(** * MCQ extraction from OCR text: a shallow embedding of [parseMCQFromText]

    The program under study is the structural parser of the OCR extractor
    ([src/ocr-working.ts], class [OCRMCQExtractor], method [parseMCQFromText])
    and its near-duplicate variant.  The parser is driven by JavaScript
    regular expressions, so the development starts with a small backtracking
    matcher that follows the ECMAScript matching rules for the constructs the
    source uses, then the [String.prototype] methods built on it, and finally
    the parser itself, statement by statement. *)

From Stdlib Require Import String Ascii DecimalString.
From Stdlib Require Import List NArith Arith Lia Bool.
From Stdlib Require Import Sorting.Sorted Permutation.
Import ListNotations.

Set Implicit Arguments.

(** ** Strings

    A JavaScript string is a sequence of UTF-16 code units. *)

Definition cu := N.
Definition str := list cu.

Definition ch (a : ascii) : cu := N_of_ascii a.
Definition lit (s : string) : str := map N_of_ascii (list_ascii_of_string s).

Arguments ch a%_char.
Arguments lit s%_string.

Definition str_eqb (a b : str) : bool :=
  if list_eq_dec N.eq_dec a b then true else false.

(** ** Character classes *)

Local Open Scope N_scope.

Definition inRange (lo hi x : cu) : bool := (N.leb lo x && N.leb x hi)%bool.
Definition isChar (c : ascii) (x : cu) : bool := N.eqb (ch c) x.
Definition oneOf (s : string) (x : cu) : bool := existsb (N.eqb x) (lit s).
Arguments isChar c%_char x.
Arguments oneOf s%_string x.
Definition notIn (p : cu -> bool) (x : cu) : bool := negb (p x).
Definition anyChar (_ : cu) : bool := true.

Definition isDigit : cu -> bool := inRange 48 57.     (* \d *)
Definition isUpper : cu -> bool := inRange 65 90.
Definition isLower : cu -> bool := inRange 97 122.
Definition isAtoD : cu -> bool := inRange 65 68.     (* [A-D] *)
Definition isLetter (x : cu) : bool := (isLower x || isUpper x)%bool. (* [a-zA-Z] *)
Definition isWord (x : cu) : bool :=                                  (* \w *)
  (isLetter x || isDigit x || N.eqb x 95)%bool.

(** [\s], which is also the set [String.prototype.trim] strips: WhiteSpace
    (TAB, VT, FF, SP, NBSP, ZWNBSP and the Unicode space separators) together
    with LineTerminator (LF, CR, LS, PS). *)
Definition isSpace (x : cu) : bool :=
  (inRange 9 13 x || N.eqb x 32 || N.eqb x 160 || N.eqb x 5760
   || inRange 8192 8202 x || N.eqb x 8232 || N.eqb x 8233 || N.eqb x 8239
   || N.eqb x 8287 || N.eqb x 12288 || N.eqb x 65279)%bool.

Definition isNewline : cu -> bool := N.eqb 10.        (* \n *)

Definition upcase (x : cu) : cu := if isLower x then x - 32 else x.
Definition downcase (x : cu) : cu := if isUpper x then x + 32 else x.

Local Close Scope N_scope.

(** A class under the [i] flag (no [u] flag): [x] is accepted when some
    member of the class has the same canonical form.  Every class of the
    source lists ASCII characters only, and Canonicalize never maps a
    non-ASCII code unit to an ASCII one, so the candidates are [x] and its
    two ASCII case variants. *)
Definition ci (p : cu -> bool) (x : cu) : bool :=
  (p x || p (upcase x) || p (downcase x))%bool.

(** ** Regular expressions *)

Inductive regex : Type :=
| Eps                                   (* the empty pattern *)
| Chr (p : cu -> bool)                  (* one code unit of a class *)
| Seq (r1 r2 : regex)                   (* r1r2 *)
| Alt (r1 r2 : regex)                   (* r1|r2, left alternative first *)
| Star (greedy : bool) (r : regex)      (* r* and r*? *)
| Grp (r : regex)                       (* (r): capture group 1 *)
| Ahead (r : regex)                     (* (?=r) *)
| Bol                                   (* ^ *)
| Eol                                   (* $ *)
| Wordb.                                (* \b *)

Definition Plus (g : bool) (r : regex) : regex := Seq r (Star g r).
Definition Opt (r : regex) : regex := Alt r Eps.      (* r? *)

Fixpoint seqs (rs : list regex) : regex :=
  match rs with
  | [] => Eps
  | [r] => r
  | r :: rs' => Seq r (seqs rs')
  end.

Fixpoint alts (rs : list regex) : regex :=
  match rs with
  | [] => Eps
  | [r] => r
  | r :: rs' => Alt r (alts rs')
  end.

(** A literal word, matched exactly or under the [i] flag. *)
Definition word (s : str) : regex := seqs (map (fun c => Chr (N.eqb c)) s).
Definition wordI (s : str) : regex := seqs (map (fun c => Chr (ci (N.eqb c))) s).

----------------------------------------

## WHAT YOU SHOULD DO
What lines of the material above include "alts"? Copy each one.

## ANSWER FOR THIS EXERCISE
Fixpoint alts (rs : list regex) : regex :=
  | r :: rs' => Alt r (alts rs')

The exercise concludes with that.